- **Exercise goal**
Read each line of the material and note whether it contains "LSigned". Give the number of such lines and nothing else.

- **Supplied material**
▬▬▬▬▬▬

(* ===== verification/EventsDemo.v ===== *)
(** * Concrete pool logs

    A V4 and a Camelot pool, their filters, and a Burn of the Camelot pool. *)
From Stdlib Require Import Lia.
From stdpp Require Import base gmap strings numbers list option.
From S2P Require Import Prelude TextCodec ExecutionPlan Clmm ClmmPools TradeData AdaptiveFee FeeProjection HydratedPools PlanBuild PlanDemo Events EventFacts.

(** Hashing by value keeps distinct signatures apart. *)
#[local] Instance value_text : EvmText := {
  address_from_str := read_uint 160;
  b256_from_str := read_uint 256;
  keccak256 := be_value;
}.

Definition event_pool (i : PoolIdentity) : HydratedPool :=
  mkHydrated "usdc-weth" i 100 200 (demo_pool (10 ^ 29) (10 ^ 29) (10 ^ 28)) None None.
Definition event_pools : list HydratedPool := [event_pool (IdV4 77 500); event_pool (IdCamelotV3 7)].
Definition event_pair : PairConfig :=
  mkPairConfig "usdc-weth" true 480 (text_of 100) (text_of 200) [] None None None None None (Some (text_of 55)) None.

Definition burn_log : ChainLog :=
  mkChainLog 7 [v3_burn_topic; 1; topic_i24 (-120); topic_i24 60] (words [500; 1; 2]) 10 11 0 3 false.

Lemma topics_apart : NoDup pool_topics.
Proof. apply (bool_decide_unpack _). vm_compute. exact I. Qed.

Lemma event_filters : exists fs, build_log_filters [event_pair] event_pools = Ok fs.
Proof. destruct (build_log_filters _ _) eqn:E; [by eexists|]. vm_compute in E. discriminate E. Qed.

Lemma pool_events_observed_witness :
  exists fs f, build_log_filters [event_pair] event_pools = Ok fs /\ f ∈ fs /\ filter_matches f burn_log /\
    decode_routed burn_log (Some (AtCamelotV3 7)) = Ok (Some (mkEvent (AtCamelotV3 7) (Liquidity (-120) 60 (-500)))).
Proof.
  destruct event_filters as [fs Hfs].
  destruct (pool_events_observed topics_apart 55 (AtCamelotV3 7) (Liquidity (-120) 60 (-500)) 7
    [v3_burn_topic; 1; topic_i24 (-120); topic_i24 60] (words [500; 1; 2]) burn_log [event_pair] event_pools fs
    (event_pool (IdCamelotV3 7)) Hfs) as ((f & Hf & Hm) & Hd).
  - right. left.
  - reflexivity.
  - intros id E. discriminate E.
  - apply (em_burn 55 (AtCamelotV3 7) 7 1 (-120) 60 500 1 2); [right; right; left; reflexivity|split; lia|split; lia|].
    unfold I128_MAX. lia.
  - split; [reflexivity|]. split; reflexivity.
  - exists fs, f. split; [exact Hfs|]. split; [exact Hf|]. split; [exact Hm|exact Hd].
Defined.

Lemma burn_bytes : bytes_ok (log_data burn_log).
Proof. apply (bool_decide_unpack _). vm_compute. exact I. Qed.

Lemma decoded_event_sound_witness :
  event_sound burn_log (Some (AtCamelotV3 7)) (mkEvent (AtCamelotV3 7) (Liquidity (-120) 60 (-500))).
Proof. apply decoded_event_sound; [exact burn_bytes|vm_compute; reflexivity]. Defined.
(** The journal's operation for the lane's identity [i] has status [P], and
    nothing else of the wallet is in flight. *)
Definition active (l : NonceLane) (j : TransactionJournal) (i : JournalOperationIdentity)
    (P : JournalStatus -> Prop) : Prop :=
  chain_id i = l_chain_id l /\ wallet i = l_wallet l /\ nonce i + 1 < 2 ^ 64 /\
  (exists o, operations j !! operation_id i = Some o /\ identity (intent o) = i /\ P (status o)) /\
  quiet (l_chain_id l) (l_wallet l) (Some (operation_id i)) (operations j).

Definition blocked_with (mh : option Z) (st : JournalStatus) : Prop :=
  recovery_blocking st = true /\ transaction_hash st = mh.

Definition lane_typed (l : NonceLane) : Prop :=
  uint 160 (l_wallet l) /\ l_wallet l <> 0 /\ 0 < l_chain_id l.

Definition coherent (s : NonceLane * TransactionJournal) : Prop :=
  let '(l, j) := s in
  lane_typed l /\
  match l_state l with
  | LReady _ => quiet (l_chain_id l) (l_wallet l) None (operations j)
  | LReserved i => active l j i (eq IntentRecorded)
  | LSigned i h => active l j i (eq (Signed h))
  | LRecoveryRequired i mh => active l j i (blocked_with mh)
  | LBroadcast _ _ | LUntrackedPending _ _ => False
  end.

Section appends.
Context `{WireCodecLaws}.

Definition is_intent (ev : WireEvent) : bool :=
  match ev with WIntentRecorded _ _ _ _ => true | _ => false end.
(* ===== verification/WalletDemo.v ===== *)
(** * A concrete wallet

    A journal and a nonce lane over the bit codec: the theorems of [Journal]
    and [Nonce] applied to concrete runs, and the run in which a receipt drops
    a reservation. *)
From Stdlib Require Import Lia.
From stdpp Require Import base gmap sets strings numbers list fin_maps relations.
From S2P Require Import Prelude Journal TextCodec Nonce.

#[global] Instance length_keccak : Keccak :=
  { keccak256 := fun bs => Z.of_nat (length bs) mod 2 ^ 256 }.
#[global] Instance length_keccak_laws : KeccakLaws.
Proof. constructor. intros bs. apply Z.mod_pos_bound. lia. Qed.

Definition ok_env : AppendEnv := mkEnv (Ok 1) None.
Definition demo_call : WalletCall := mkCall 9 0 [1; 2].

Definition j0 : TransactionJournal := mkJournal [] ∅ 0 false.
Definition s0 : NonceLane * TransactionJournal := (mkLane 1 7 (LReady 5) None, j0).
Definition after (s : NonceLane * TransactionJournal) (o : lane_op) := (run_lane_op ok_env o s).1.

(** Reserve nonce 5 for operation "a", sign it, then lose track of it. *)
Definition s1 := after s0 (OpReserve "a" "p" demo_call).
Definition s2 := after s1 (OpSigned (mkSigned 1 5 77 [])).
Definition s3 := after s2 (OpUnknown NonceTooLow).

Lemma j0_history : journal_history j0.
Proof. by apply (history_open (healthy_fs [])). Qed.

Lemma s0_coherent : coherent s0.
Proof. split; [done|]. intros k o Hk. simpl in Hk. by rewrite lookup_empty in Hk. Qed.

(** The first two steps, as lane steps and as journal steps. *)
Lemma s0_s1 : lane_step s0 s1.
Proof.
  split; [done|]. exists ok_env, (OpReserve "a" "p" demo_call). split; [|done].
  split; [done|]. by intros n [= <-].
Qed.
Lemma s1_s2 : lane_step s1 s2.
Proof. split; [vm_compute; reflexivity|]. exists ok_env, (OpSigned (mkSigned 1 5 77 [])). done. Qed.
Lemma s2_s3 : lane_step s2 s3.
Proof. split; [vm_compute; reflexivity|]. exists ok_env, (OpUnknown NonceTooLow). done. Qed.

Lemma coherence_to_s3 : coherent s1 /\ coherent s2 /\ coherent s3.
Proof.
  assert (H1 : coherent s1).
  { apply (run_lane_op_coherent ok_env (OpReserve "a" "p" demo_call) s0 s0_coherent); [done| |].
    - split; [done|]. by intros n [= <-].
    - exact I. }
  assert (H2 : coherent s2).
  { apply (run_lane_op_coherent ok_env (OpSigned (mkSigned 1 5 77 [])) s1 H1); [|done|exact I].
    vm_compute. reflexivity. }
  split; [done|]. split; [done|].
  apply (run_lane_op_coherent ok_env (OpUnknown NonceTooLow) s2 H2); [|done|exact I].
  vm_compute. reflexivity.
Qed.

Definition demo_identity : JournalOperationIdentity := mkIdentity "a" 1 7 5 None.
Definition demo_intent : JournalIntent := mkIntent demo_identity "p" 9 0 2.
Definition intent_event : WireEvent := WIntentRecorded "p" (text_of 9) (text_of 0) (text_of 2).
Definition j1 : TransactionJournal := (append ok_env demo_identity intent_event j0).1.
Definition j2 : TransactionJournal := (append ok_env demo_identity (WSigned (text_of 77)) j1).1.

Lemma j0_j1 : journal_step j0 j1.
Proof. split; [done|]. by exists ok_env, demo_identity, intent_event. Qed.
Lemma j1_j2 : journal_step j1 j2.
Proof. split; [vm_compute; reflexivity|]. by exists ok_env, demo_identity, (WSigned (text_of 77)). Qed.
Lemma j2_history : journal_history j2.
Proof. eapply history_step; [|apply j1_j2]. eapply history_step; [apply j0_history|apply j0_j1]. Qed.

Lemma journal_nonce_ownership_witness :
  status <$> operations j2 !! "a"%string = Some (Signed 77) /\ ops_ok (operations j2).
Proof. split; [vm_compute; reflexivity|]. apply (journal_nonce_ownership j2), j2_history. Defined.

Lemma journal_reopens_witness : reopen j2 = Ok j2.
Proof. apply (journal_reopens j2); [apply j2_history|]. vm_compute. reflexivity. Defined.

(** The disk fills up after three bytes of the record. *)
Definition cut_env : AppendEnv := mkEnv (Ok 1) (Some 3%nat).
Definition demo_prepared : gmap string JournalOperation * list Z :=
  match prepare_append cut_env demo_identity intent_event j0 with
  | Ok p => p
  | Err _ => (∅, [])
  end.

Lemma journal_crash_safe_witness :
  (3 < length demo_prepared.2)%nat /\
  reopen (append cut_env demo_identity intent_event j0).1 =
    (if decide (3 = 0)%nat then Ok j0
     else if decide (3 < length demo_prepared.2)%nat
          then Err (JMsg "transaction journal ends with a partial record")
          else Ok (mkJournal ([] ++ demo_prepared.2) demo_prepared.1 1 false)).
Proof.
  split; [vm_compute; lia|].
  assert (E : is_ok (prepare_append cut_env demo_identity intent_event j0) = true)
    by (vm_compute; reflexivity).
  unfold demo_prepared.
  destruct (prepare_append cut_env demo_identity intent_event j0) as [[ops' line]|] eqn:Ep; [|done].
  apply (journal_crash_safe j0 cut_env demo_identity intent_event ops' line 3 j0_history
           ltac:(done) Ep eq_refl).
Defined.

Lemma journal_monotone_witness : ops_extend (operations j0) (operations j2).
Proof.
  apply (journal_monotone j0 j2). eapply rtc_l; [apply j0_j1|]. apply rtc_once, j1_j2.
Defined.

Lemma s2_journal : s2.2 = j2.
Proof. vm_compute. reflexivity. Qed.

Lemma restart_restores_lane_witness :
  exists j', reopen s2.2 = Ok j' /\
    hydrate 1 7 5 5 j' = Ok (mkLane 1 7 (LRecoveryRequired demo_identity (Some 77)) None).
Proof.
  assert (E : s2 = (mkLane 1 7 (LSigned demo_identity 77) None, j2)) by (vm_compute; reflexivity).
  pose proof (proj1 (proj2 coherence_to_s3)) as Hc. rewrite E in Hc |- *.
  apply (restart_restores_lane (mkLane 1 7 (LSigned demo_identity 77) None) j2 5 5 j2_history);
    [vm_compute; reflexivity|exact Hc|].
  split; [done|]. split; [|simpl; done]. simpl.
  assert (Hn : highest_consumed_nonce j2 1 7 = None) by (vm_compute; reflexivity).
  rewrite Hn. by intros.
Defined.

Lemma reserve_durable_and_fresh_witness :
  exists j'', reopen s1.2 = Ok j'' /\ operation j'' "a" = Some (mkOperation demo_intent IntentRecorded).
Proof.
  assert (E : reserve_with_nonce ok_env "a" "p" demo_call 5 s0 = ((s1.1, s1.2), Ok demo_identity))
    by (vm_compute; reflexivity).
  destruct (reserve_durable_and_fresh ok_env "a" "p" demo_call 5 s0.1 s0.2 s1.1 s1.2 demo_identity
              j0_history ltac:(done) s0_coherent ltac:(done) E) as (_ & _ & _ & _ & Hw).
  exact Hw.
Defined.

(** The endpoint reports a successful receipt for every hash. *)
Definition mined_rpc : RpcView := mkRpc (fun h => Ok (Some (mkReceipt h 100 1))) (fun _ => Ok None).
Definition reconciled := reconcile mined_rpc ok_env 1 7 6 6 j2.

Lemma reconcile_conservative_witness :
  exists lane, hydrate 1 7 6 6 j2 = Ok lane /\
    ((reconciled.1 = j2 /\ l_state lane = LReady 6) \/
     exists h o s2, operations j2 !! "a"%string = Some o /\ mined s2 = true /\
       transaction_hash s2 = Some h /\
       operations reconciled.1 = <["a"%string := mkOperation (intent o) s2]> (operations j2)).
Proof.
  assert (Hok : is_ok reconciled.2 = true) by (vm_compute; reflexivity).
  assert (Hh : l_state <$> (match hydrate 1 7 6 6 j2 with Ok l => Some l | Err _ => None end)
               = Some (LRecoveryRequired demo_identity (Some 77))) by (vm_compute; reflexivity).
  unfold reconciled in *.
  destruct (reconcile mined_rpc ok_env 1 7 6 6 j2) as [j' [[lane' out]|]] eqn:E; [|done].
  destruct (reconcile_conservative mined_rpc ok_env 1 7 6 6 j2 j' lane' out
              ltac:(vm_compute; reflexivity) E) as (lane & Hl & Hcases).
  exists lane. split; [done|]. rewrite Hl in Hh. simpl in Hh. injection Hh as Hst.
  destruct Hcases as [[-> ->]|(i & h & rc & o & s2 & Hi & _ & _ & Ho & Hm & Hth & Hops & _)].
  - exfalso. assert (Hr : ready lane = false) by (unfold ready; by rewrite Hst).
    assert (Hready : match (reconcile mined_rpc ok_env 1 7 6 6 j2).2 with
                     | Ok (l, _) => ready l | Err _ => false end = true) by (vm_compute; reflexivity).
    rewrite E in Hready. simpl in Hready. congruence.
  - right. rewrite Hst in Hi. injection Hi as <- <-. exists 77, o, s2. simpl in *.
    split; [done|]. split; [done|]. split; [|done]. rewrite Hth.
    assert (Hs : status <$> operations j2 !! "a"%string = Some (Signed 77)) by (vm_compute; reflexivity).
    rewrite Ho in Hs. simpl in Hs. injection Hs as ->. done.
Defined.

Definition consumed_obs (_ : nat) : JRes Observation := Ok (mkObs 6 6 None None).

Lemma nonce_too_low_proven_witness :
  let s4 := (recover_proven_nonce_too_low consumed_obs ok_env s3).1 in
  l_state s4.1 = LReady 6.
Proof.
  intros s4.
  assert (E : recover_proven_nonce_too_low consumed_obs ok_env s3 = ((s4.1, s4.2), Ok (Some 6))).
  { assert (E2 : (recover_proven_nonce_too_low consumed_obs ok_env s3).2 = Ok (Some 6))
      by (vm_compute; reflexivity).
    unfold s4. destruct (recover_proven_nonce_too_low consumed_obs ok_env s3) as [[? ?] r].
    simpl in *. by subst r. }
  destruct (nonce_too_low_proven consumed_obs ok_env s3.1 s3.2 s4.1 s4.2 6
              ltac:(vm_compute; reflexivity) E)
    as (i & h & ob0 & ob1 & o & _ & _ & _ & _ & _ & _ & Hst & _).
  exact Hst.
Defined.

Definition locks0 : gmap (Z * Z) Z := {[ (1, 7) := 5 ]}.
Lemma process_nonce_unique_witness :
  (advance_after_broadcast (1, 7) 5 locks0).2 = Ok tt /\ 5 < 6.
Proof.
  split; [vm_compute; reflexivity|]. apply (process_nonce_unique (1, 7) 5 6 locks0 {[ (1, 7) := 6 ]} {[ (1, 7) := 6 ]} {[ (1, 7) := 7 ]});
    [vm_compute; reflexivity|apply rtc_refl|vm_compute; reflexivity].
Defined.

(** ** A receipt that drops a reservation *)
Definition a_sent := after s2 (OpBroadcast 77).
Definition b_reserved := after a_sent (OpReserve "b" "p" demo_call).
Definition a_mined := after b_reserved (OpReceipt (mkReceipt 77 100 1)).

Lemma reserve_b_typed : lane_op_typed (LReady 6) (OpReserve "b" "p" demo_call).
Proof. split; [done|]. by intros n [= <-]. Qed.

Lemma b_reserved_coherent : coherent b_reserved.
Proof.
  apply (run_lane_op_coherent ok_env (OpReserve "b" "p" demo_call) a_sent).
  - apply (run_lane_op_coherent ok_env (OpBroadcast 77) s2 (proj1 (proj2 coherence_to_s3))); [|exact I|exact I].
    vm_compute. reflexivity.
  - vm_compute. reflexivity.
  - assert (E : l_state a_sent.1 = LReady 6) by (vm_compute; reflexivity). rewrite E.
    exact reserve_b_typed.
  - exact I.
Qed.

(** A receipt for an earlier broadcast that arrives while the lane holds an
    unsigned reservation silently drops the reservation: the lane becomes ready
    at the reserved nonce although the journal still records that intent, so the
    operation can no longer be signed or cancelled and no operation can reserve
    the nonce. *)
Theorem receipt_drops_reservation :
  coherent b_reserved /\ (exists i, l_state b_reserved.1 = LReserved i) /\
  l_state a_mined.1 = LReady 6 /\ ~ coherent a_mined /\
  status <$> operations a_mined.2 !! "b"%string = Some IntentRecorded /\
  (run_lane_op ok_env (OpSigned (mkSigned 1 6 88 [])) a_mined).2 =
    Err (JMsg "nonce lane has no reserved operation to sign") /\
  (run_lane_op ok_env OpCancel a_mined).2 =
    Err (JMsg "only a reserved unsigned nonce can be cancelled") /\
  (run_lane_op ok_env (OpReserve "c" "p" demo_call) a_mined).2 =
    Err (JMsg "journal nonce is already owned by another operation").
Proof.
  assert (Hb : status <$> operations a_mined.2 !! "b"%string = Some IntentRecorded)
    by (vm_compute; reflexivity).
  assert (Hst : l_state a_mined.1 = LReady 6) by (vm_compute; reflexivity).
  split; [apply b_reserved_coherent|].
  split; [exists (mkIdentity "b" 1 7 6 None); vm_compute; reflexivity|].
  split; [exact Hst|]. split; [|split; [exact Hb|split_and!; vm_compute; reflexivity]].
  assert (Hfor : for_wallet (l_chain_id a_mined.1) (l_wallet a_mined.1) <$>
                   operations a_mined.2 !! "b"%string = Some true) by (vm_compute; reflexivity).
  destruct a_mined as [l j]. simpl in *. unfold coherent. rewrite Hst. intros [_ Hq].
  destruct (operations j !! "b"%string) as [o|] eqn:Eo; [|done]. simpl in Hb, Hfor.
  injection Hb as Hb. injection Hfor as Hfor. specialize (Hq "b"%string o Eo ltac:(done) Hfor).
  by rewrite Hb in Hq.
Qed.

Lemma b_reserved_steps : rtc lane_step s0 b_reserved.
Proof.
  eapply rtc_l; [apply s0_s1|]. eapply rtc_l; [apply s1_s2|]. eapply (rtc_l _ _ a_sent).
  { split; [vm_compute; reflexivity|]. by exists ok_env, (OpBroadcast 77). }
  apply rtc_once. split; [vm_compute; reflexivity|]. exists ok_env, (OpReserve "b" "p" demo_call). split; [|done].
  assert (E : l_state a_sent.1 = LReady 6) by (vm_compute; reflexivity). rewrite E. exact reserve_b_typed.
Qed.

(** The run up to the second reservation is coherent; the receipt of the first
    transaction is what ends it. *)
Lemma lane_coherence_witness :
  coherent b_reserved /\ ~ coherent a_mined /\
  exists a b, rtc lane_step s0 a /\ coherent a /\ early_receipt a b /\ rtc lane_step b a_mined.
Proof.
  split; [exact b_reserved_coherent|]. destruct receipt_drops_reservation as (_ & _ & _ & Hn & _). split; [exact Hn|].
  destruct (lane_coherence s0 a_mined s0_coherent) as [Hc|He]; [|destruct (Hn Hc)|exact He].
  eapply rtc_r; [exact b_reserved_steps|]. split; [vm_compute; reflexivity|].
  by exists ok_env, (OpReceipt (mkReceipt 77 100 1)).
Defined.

▬▬▬▬▬▬

- **Output below**
3